Hearing Australia establishes First Nations Services Unit for children
Hearing Australia has established a First Nations Services Unit to better meet the hearing health needs of Aboriginal and Torres Strait Islander children and families.
“With our dedicated First Nations team, we’re making it easier and faster for children, families and communities to get the hearing help they need,” said Kim Terrell, Managing Director, Hearing Australia.
The Unit will bring together the delivery of Hearing Australia’s three Australian Government-funded programs for Aboriginal and Torres Strait Islander peoples: the Hearing Assessment Program – Early Ears (HAPEE) program, the Community Service Obligations (CSO) component of the Hearing Services program, and the recently established Listen to Learn program.
“This will help us collaborate with our partners to provide more effective, coordinated, and culturally appropriate services to Aboriginal and Torres Strait Islander peoples across Australia, regardless of their age, location or hearing need,” Mr Terrell said.
In 2020-21, Hearing Australia worked with communities across Australia to assess the hearing health of more than 10,000 First Nations children aged zero to six through the HAPEE program.

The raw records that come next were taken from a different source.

(** * redis_py: the command handler of a Redis-compatible server

    A shallow embedding of [app/handler.py] (class [RedisCommandHandler]).
    Python objects become Rocq data, the handler's attributes become the
    fields of a [state] record that every method threads explicitly, and
    a Python exception becomes an [Exc] outcome that keeps the state
    reached so far.

    The modules the handler imports ([app.serialiser], [app.database],
    [app.connection_registry]) are modelled from the specification; each
    such definition says so in its comment. *)

From Stdlib Require Import ZArith QArith Lia List String Ascii Bool.
From Stdlib Require Import DecimalString DecimalN DecimalZ DecimalFacts.
From Stdlib Require Import DecimalPos Lqa.
From stdpp Require Import gmap strings list fin_maps.
Import ListNotations.

Local Open Scope string_scope.
Local Open Scope Z_scope.

(** ** Python strings and integers *)

Definition CRLF : string := String "013" (String "010" "").

(** [c.lower()] on one ASCII character. *)
Definition lower_ascii (c : ascii) : ascii :=
  let n := nat_of_ascii c in
  if (65 <=? n)%nat && (n <=? 90)%nat then ascii_of_nat (n + 32) else c.

(** [s.lower()] *)
Fixpoint lower (s : string) : string :=
  match s with
  | EmptyString => EmptyString
  | String c r => String (lower_ascii c) (lower r)
  end.

Definition is_upper (c : ascii) : bool :=
  let n := nat_of_ascii c in (65 <=? n)%nat && (n <=? 90)%nat.

Fixpoint has_upper (s : string) : bool :=
  match s with
  | EmptyString => false
  | String c r => is_upper c || has_upper r
  end.

(** [len(s)] *)
Definition len (s : string) : Z := Z.of_nat (String.length s).

(** [str(n)] for a Python [int]. *)
Definition str_of_int (z : Z) : string := NilZero.string_of_int (Z.to_int z).

(** [str(n)] for a non-negative integer. *)
Definition str_of_N (n : N) : string := NilZero.string_of_uint (N.to_uint n).

(** [int(s)] for the decimal literals without blanks or underscores: an
    optional sign followed by at least one digit.  [None] is Python's
    [ValueError]. *)
Definition int_of_str (s : string) : option Z :=
  match s with
  | String "+" r =>
      match NilZero.uint_of_string r with
      | Some d => Some (Z.of_N (N.of_uint d))
      | None => None
      end
  | _ =>
      match NilZero.int_of_string s with
      | Some d => Some (Z.of_int d)
      | None => None
      end
  end.

Definition N_of_str (s : string) : option N :=
  match NilZero.uint_of_string s with
  | Some d => Some (N.of_uint d)
  | None => None
  end.

(** [s[n:]] and [s[:n]] on strings. *)
Fixpoint sdrop (n : nat) (s : string) : string :=
  match n, s with
  | O, _ => s
  | S n', String _ r => sdrop n' r
  | S _, EmptyString => EmptyString
  end.

Fixpoint stake (n : nat) (s : string) : string :=
  match n, s with
  | S n', String c r => String c (stake n' r)
  | _, _ => EmptyString
  end.

(** [s.split(sep, 1)] for a one-character separator: the text before the
    first separator and the text after it. *)
Fixpoint split_at (sep : ascii) (s : string) : option (string * string) :=
  match s with
  | EmptyString => None
  | String c r =>
      if Ascii.eqb c sep then Some (EmptyString, r)
      else match split_at sep r with
           | Some (a, b) => Some (String c a, b)
           | None => None
           end
  end.

(** The text up to the first CRLF, and the text after it. *)
Fixpoint read_line (s : string) : option (string * string) :=
  match s with
  | EmptyString => None
  | String c r =>
      match r with
      | String c' r' =>
          if Ascii.eqb c "013" && Ascii.eqb c' "010" then Some (EmptyString, r')
          else match read_line r with
               | Some (a, b) => Some (String c a, b)
               | None => None
               end
      | EmptyString => None
      end
  end.

(** ** Python values that travel through the handler *)

(** A stream entry ID [(ms, seq)] and the fields of an entry. *)
Definition StreamId : Type := (N * N)%type.
Definition Fields : Type := list string.

(** What a command function returns as payload, and what the encoder
    receives: [None], a [str], an [int], a (nested) [list], a stream
    [dict], or a [RedisException] object carrying its message. *)
#[warnings="-register-all"]
Inductive pyval : Type :=
  | PNone
  | PStr (s : string)
  | PInt (z : Z)
  | PList (l : list pyval)
  | PDict (entries : list (StreamId * Fields))
  | PExc (msg : string).

Inductive RedisType : Type :=
  | SIMPLE_STRING | ERROR | INTEGER | BULK_STRING | ARRAY.
(** * Binding synthesis of the template compiler (src/compile/nodes/Binding.ts)

    A shallow embedding of the [Binding] node: its constructor, [munge],
    [getDomUpdater], [getBindingGroup], [getEventHandler] and
    [getValueFromDom], followed by the properties the specification states
    about them.  The compiler and the block are mutated by the source; here
    they are passed in and returned. *)

From Stdlib Require Import ZArith Lia Bool Ascii String.
From stdpp Require Import base list strings gmap pretty.

Local Open Scope Z_scope.

(** ** JavaScript strings, values and collections *)

(** [s[0] === '$'] : an empty string has no first character. *)
Definition first_is_sigil (s : string) : bool :=
  match s with
  | String c _ => Ascii.eqb c "$"%char
  | EmptyString => false
  end.

(** [s.slice(1)] *)
Definition slice1 (s : string) : string :=
  match s with
  | String _ rest => rest
  | EmptyString => EmptyString
  end.

(** [hay.includes(needle)], the search a regular expression without anchors
    performs for one literal alternative. *)
Fixpoint includes (needle hay : string) : bool :=
  String.prefix needle hay ||
  match hay with
  | String _ rest => includes needle rest
  | EmptyString => false
  end.

(** [/a|b|.../.test(s)] for literal alternatives. *)
Definition regexp_test (alternatives : list string) (s : string) : bool :=
  existsb (fun a => includes a s) alternatives.

(** What [Element.getStaticAttributeValue] hands back: [null] when the
    attribute is absent or dynamic, [true] for a bare attribute, or its
    text. *)
Inductive StaticValue : Type :=
| SNull
| STrue
| SText (data : string).

(** String coercion applied by [RegExp.prototype.test] to its argument. *)
Definition to_js_string (v : StaticValue) : string :=
  match v with
  | SNull => "null"
  | STrue => "true"
  | SText data => data
  end.

(** [v === true] *)
Definition is_true_value (v : StaticValue) : bool :=
  match v with STrue => true | _ => false end.

(** [v === 'text'] *)
Definition is_text (v : StaticValue) (text : string) : bool :=
  match v with SText data => String.eqb data text | _ => false end.

(** A JavaScript [Set] of strings, in insertion order. *)
Definition Set_has (s : list string) (x : string) : bool :=
  existsb (String.eqb x) s.

Definition Set_add (s : list string) (x : string) : list string :=
  if Set_has s x then s else s ++ [x].

(** [new Set(iterable)] *)
Definition Set_new (l : list string) : list string :=
  fold_left Set_add l [].

(** [array.indexOf(x)], scanning from position [i]; [-1] when absent. *)
Fixpoint indexOf_from (i : Z) (l : list string) (x : string) : Z :=
  match l with
  | [] => -1
  | y :: rest => if String.eqb y x then i else indexOf_from (i + 1) rest x
  end.

Definition indexOf (l : list string) (x : string) : Z := indexOf_from 0 l x.

(** ** The collaborators of a binding *)

(** ESTree nodes a binding target is made of. *)
Inductive AstNode : Type :=
| Identifier (name : string) (start end_ : nat)
| MemberExpression (object property : AstNode) (computed : bool)
    (start end_ : nat)
| ThisExpression (start end_ : nat).

(** [node.type === 'MemberExpression'] *)
Definition is_MemberExpression (n : AstNode) : bool :=
  match n with MemberExpression _ _ _ _ _ => true | _ => false end.

Definition node_start (n : AstNode) : nat :=
  match n with
  | Identifier _ s _ | MemberExpression _ _ _ s _ | ThisExpression s _ => s
  end.

Definition node_end (n : AstNode) : nat :=
  match n with
  | Identifier _ _ e | MemberExpression _ _ _ _ e | ThisExpression _ e => e
  end.

(** [isComputed], the last function of the file. *)
Fixpoint isComputed (n : AstNode) : bool :=
  match n with
  | MemberExpression object _ computed _ _ =>
      if computed then true else isComputed object
  | _ => false
  end.

(** A resolved expression: only the fields a binding reads. *)
Module Expression.
Record t : Type := {
  node : AstNode;
  snippet : string;
  dependencies : list string
}.
End Expression.

(** The host element.  [Element] is not among the sources; its two methods
    are fields here. *)
Module Element.
Record t : Type := {
  name : string;
  var : string;
  getStaticAttributeValue : string -> StaticValue;
  isMediaNode : bool
}.
End Element.

Record Scope : Type := { names : list string }.

Record Computation : Type := { key : string }.

Record Compiler : Type := {
  bindingGroups : list string;
  indirectDependencies : gmap string (list string);
  computations : list Computation
}.

(** The block under construction: the two builders a binding appends to,
    the context heads of the enclosing each-blocks, and the variables. *)
Record Block : Type := {
  hydrate : list string;
  destroy : list string;
  bindings : gmap string string;
  variables : list (string * string);
  usedNames : list string
}.

(** Modelled from the spec: [CodeBuilder.addLine] is not among the sources;
    a builder is an ordered append point of its statement list. *)
Definition addLine (builder : list string) (line : string) : list string :=
  builder ++ [line].

Definition hydrate_addLine (b : Block) (line : string) : Block :=
  {| hydrate := addLine (hydrate b) line; destroy := destroy b;
     bindings := bindings b; variables := variables b;
     usedNames := usedNames b |}.

Definition destroy_addLine (b : Block) (line : string) : Block :=
  {| hydrate := hydrate b; destroy := addLine (destroy b) line;
     bindings := bindings b; variables := variables b;
     usedNames := usedNames b |}.

(** Functions and constants imported by the file and defined elsewhere in
    the repository: the [dimensions] pattern of utils/patterns, the [name]
    of [getObject(node)], the [parts] of [flattenReference(node)],
    [getTailSnippet], and the block's [getUniqueName] and [addVariable]. *)
Class Collaborators : Type := {
  dimensions_test : string -> bool;
  getObject_name : AstNode -> string;
  flattenReference_parts : AstNode -> list string;
  getTailSnippet : AstNode -> string;
  getUniqueName : Block -> string -> string * Block;
  addVariable : Block -> string -> string -> Block
}.

(** ** The binding node *)

Definition readOnlyMediaAttributes : list string :=
  ["duration"; "buffered"; "seekable"; "played"].

Module Binding.
Record t : Type := {
  parent : Element.t;
  name : string;
  value : Expression.t;
  isContextual : bool;
  usesContext : bool;
  obj : string;
  prop : string
}.
End Binding.

(** What [getEventHandler] returns. *)
Module Handler.
Record t : Type := {
  usesContext : bool;
  usesState : bool;
  usesStore : bool;
  mutation : option string;
  props : list string;
  storeProps : list string
}.
End Handler.

(** What [munge] returns. *)
Module Munged.
Record t : Type := {
  name : string;
  object : string;
  handler : Handler.t;
  updateDom : option string;
  initialUpdate : option string;
  needsLock : bool;
  updateCondition : option string;
  isReadOnlyMediaAttribute : bool
}.
End Munged.

(** The bytes of U+2702, the marker around a source span. *)
Definition scissors : string :=
  String (ascii_of_nat 226) (String (ascii_of_nat 156)
    (String (ascii_of_nat 130) EmptyString)).

(** A double-quoted JavaScript string literal. *)
Definition quoted (s : string) : string :=
  String (ascii_of_nat 34) s +:+ String (ascii_of_nat 34) EmptyString.

Definition span (a b : nat) : string :=
  "[" +:+ scissors +:+ pretty a +:+ "-" +:+ pretty b +:+ scissors +:+ "]".

Section Synthesis.
Context `{Collaborators}.

(** [constructor(compiler, parent, scope, info)] *)
Definition Binding_new (parent : Element.t) (scope : Scope)
    (info_name : string) (info_value : Expression.t) : Binding.t :=
  let name := getObject_name (Expression.node info_value) in
  let isContextual := Set_has (names scope) name in
  match Expression.node info_value with
  | MemberExpression object property computed _ _ =>
      let prop := span (node_start property) (node_end property) in
      let prop := if negb computed then "'" +:+ prop +:+ "'" else prop in
      let obj := span (node_start object) (node_end object) in
      {| Binding.parent := parent; Binding.name := info_name;
         Binding.value := info_value;
         Binding.isContextual := isContextual;
         Binding.usesContext := true;
         Binding.obj := obj; Binding.prop := prop |}
  | _ =>
      {| Binding.parent := parent; Binding.name := info_name;
         Binding.value := info_value;
         Binding.isContextual := isContextual;
         Binding.usesContext := Set_has (names scope) name;
         Binding.obj := "ctx"; Binding.prop := "'" +:+ name +:+ "'" |}
  end.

These assessments are undertaken by highly trained audiologists and are free to eligible families. Checking the ear and hearing health of young children is a critical step to preventing long-term ear disease and hearing loss for the one in four children that are being found to have undiagnosed ear disease or hearing loss, requiring referral to clinical specialists.
Hearing Australia also provided fully subsidised hearing services and devices to more than 11,000 Aboriginal and Torres Strait Islander peoples through the CSO program, as well as delivering outreach services and working with Aboriginal and Torres Strait Islander communities for over 40 years. Currently, Hearing Australia provides outreach services to 285 communities.
The First Nations Unit will work with Aboriginal and Torres Strait Islander peak bodies, ear health coordinators and other key ear health stakeholders to address the high rates of ear disease and hearing loss in First Nations children. Aboriginal and Torres Strait Islander children have some of the highest rates of middle ear infection, otitis media, in the world.
Hearing checks are undertaken face to face or online via telehealth. For First Nations families and communities like that of three-year-old, Luke Gleeson, based in regional NSW, the flexibility of the support services offered is invaluable.
“Through Hearing Australia, we were able to have Luke’s hearing checked by an audiologist who told us that he had mild hearing loss and his hearing was continuing to decline. Luke was then fitted for a hearing device and it has made a significant difference at this very important stage of his life where he is talking, learning and playing all the time,” said Luke’s mother Emily.
“I’ve been so happy with the help we have received. COVID-19 restrictions have made face to face appointments with our audiologist difficult, but we’ve continued to receive support and care via regular remote check-ins which has been excellent,” she added.
As well as hearing checks, the First Nations Services Unit also provides local training and support services online and in-person. Upskilling and supporting primary health care professionals and early childhood educators who care for or provide initial hearing health assessments and screenings, is an integral part of the services offered through the Unit.